Challenge, Workout Wednesday, Polygons, LOD calculations, Table calculations, synchronized double axes

By: Rosario Gauna @rosariogaunag

In week 36 of Workout Wednesday, @RodyZakovich prepared a challenge that allows us to visualize reference bands as the background of a scatter chart, giving a more elegant touch to the design by adding a third dimension to the visualization.

Link to challenge

Link to the data

Before starting the procedure, I would like us to take some time to understand how the chart is made up:

Step 0: Understand the structure of the chart.

The “x” axis represents the total number of games in which the players participated.

The “y” axis represents the total number of points scored by players throughout their career.

The reference bands, used as a background, represent a third axis on which all those players are grouped in which their average points scored per game are within the range defined in each segment or band color.

The reference bands used as a background are created in this procedure with polygon shapes by joining 4 dots. Next, I share a diagram with the calculation of the coordinates (x, y) for the 4 dots, for each of the reference bands, considering that the range of the bands is of size 5.


As you can see, the starting dot and the end dot of each polygon, that is, dots 1 and 4, will always be located in the coordinates (x = 0, y = 0).

Dots 2 and 3 of the polygons, on the x axis, will be at the maximum point established, in this case it is 1700. Why is 1700 used as the maximum value? Because the player with the highest number of games has participated in 1611 and to give a margin will be used 1700.

The values of dots 2 and 3 of the polygon, on the “y” axis, will be the result of multiplying 1700 games bythe minimum value for dot 2 or by the maximum value for dot 3, of the average points that can be obtained each player to belong to a specific band.

Although it was not a requirement of the original challenge, the procedure that I share below includes the possibility for the user to choose between different band sizes.

Step 1: Model the data – Create 4 copies of the data.

One of the techniques to achieve this goal is to create the “Union” of the data with itself. In this case four copies of the data are required.


Why do I need four copies of the data? To be able to have 4 marks or dots to form each polygon. From each data copy I get a dot that make up the “Path” of each polygon.

Remember that to identify the copy of the data being treated, Tableau automatically creates a new dimension called “Table Name” with four different values, in this case, the values are “Data”, “Data1”, “Data2”, “Data3”.

According to the four values automatically assigned in “Table Name”, we create a new variable called “Dot” with values 1, 2, 3 and 4.


Step 2: Create the “Size of Band” parameter for the user to select the difference points that will define the band size.

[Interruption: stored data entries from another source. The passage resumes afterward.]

(* ===== verification/InboundTheorems.v ===== *)
(** * One execution per inbound message

    Intakes of the same and of other messages, the rest of the platform and changes
    of the bindings run in any order; crashes and redeliveries are intakes that end
    early and intakes that start again. *)

From stdpp Require Import countable.
From S2P Require Import Prelude PyNum Uuids Interleave ExecutionBus SampleCodec Backpressure Sessions AgentGateway AgentWorker PipelineFacts Pipeline PipelineTheorems Inbound.
Open Scope string_scope.
Open Scope list_scope.
Open Scope Z_scope.

Section Inbound.
Context (payload_digest : json → string) (hmac_hex : string → string → string).
Context (uuid5 : string → uuid) (resolve_secret : string → string).
Context (uuid_at : nat → uuid) (application_exists : uuid → uuid → bool).
Context (release_classification : uuid → uuid → option string).

Abbreviation message_id_of := (execution_message_id uuid5).

(** ** The invariant, and what every step guarantees *)
Definition executed (t x : uuid) (m : string) (db : InboundDb) : Prop :=
  ∃ r, es_executions (ib_exec db) !! (t, x) = Some r ∧ ex_message_id r = m.

Record inbound_inv (db : InboundDb) : Prop := {
  ii_exec : Inv (ib_exec db);
  ii_routes : ∀ k b, ib_bindings db !! k = Some b → route_key b = k;
  ii_ledger : ∀ t bid mk row x, ib_messages db !! (t, bid, mk) = Some row →
    im_execution_id row = Some x → executed t x (message_id_of t bid mk) db;
}.

Record inbound_guar (db db' : InboundDb) : Prop := {
  ig_exec : Guar (ib_exec db) (ib_exec db');
  ig_bindings : ∀ k b, ib_bindings db !! k = Some b →
    ∃ b', ib_bindings db' !! k = Some b' ∧ cb_binding_id b' = cb_binding_id b;
  ig_ledger : ∀ k row, ib_messages db !! k = Some row →
    ∃ row', ib_messages db' !! k = Some row' ∧ im_payload_hash row' = im_payload_hash row ∧
      ∀ x, im_execution_id row = Some x → im_execution_id row' = Some x;
}.

Lemma inbound_guar_refl db : inbound_guar db db.
Proof. split; [done|eauto|eauto]. Qed.

(** *** Facts that survive *)
Definition bound (k : route) (bid : uuid) (db : InboundDb) : Prop :=
  ∃ b, ib_bindings db !! k = Some b ∧ cb_binding_id b = bid.
Definition logged (k : ledger_key) (hash : string) (db : InboundDb) : Prop :=
  ∃ row, ib_messages db !! k = Some row ∧ im_payload_hash row = hash.

Lemma executed_stable t x m : stable inbound_inv inbound_guar (executed t x m).
Proof.
  intros s s' _ _ [[Hg _ _] _ _] (r & Hr & Hm). destruct (Hg _ _ Hr) as (r' & ? & ? & _).
  exists r'. split; [done|congruence].
Qed.

Lemma bound_stable k bid : stable inbound_inv inbound_guar (bound k bid).
Proof.
  intros s s' _ _ [_ Hg _] (b & Hb & <-). destruct (Hg _ _ Hb) as (b' & ? & ?). by exists b'.
Qed.

Lemma logged_stable k hash : stable inbound_inv inbound_guar (logged k hash).
Proof.
  intros s s' _ _ [_ _ Hg] (row & Hr & <-). destruct (Hg _ _ Hr) as (row' & ? & ? & _). by exists row'.
Qed.

Lemma stable_and {S} (I : S → Prop) R J1 J2 :
  stable I R J1 → stable I R J2 → stable I R (λ s, J1 s ∧ J2 s).
Proof. intros H1 H2 s s' Hi Hi' Hr [??]. split; [by apply (H1 s)|by apply (H2 s)]. Qed.

Lemma stable_pure {S} (I : S → Prop) R (φ : Prop) : stable I R (λ _, φ).
Proof. by intros s s'. Qed.

Create HintDb inbound discriminated.
#[local] Hint Resolve executed_stable bound_stable logged_stable stable_and stable_pure : inbound.

(** *** The tables *)
Lemma exec_change db e :
  inbound_inv db → Inv e → Guar (ib_exec db) e →
  inbound_inv (set_exec e db) ∧ inbound_guar db (set_exec e db).
Proof.
  intros [Hi Hr Hl] He Hg. split.
  - split; [done|done|]. intros t bid mk row x Hrow Hx. destruct (Hl _ _ _ _ _ Hrow Hx) as (r & Hr' & Hm).
    destruct (g_executions _ _ Hg _ _ Hr') as (r' & ? & ? & _). exists r'. split; [done|congruence].
  - split; [done|eauto|eauto].
Qed.

Lemma bindings_change db f :
  inbound_inv db →
  (∀ k b, f (ib_bindings db) !! k = Some b → route_key b = k) →
  (∀ k b, ib_bindings db !! k = Some b →
     ∃ b', f (ib_bindings db) !! k = Some b' ∧ cb_binding_id b' = cb_binding_id b) →
  inbound_inv (set_bindings f db) ∧ inbound_guar db (set_bindings f db).
Proof. intros [Hi Hr Hl] Hk Hkeep. split; split; try done. eauto. Qed.

(** Registering a route and switching a binding on or off. *)
Lemma register_step b created_by db :
  inbound_inv db →
  inbound_inv (register b created_by db).2 ∧ inbound_guar db (register b created_by db).2.
Proof.
  intros Hi. unfold register, ensure, binding_insert, mbind, ST_mbind, gets.
  case_bool_decide; simpl; [|by split; [|apply inbound_guar_refl]].
  destruct (ib_bindings db !! route_key b) as [stored|] eqn:Hs.
  - case_bool_decide; simpl; by split; [|apply inbound_guar_refl].
  - unfold ensure. destruct (_ && _); simpl; [|by split; [|apply inbound_guar_refl]].
    apply bindings_change; [done|..].
    + intros k b' [[<- <-]|[_ Hb]]%lookup_insert_Some; [done|by apply (ii_routes db Hi)].
    + intros k b' Hb. exists b'. rewrite lookup_insert_ne by congruence. done.
Qed.

Lemma set_status_step t bid status db :
  inbound_inv db →
  inbound_inv (binding_set_status t bid status db).2 ∧ inbound_guar db (binding_set_status t bid status db).2.
Proof.
  intros Hi. unfold binding_set_status, mbind, ST_mbind, gets, modify. simpl.
  apply bindings_change; [done|..]; intros k b.
  - rewrite lookup_fmap. intros (b0 & Hb & ->)%fmap_Some. rewrite <- (ii_routes db Hi k b0 Hb).
    by case_match.
  - intros Hb. eexists. split; [rewrite lookup_fmap; by apply fmap_Some_2|]. by case_match.
Qed.

(** ** The steps of an intake *)
Abbreviation intake_safe Q J p := (proc_safe inbound_inv inbound_guar inbound_guar Q J p).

An integer, with a minimum value of 3 and a maximum of 7, with increments of 2 in 2. With a current value of 5.

Step 3: Calculate the average points per game for each player.

Avg Points per Game =

ROUND({FIXED [Player] : AVG([PTS] / [Adjust Games])}, 2)

Step 4: Calculate the rank of the players based on the total points scored in his career and create the label of the 10 players with the best rank, indicating his Rank and last name.

Rank = Rank(SUM([PTS]))
Top 10 Players =

IIF([Rank] < 11,

‘#’ + STR([Rank]) + ‘ ‘ +

UPPER(MAX(TRIM( SPLIT( [Player], ” “, -1 ) ))), NULL)

Step 5: Calculate the minimum value of average points per game that identifies each band.

Low Band =

INT([Avg Points per Game] / [Size of Band])

* [Size of Band]

For a “Size of Band” of 5, the possible values with the current data for “Low Band” are: 10, 15, 20, 25, 30.

Step 6: Calculate the label of the reference bands, indicating the minimum and maximum integer values of average points per game to belong to each band.


Step 7: Calculate coordinates (x, y) for each dot of each polygon.

The calculation of the variables “x” and “y” will be made according to the instructions of step zero.

Picture5The subtraction of 0.1 to the band size generates the space or white lines that appear between the bands.

Right click on both fields and select the option “Default Properties – Aggregation – Minimum”

Step 8: Create the chart with the definition of the polygons.


According to the indications of @RodyZakovich, adjust the range of the axis of the “x” between the values 715 and 1667 and adjust the range of the axis of the “and” between the values of 17900 and 39900.


Step 9: Continue with the definition of the chart. A “Shape” chart will be added, which will synchronize its “x” and “y” axes with the axes of the polygon chart.


For the variables of “Rank”and “Top 10 Players Label”that use a table function within their formula, it must be established that the table calculation is by specific dimensions: “Player”, “Is Active” and “Band”.

Step 10: Adjust the tooltips and the formats.


Link to Tableau Public


I take this opportunity to thank @RodyZakovich for sharing this interesting challenge.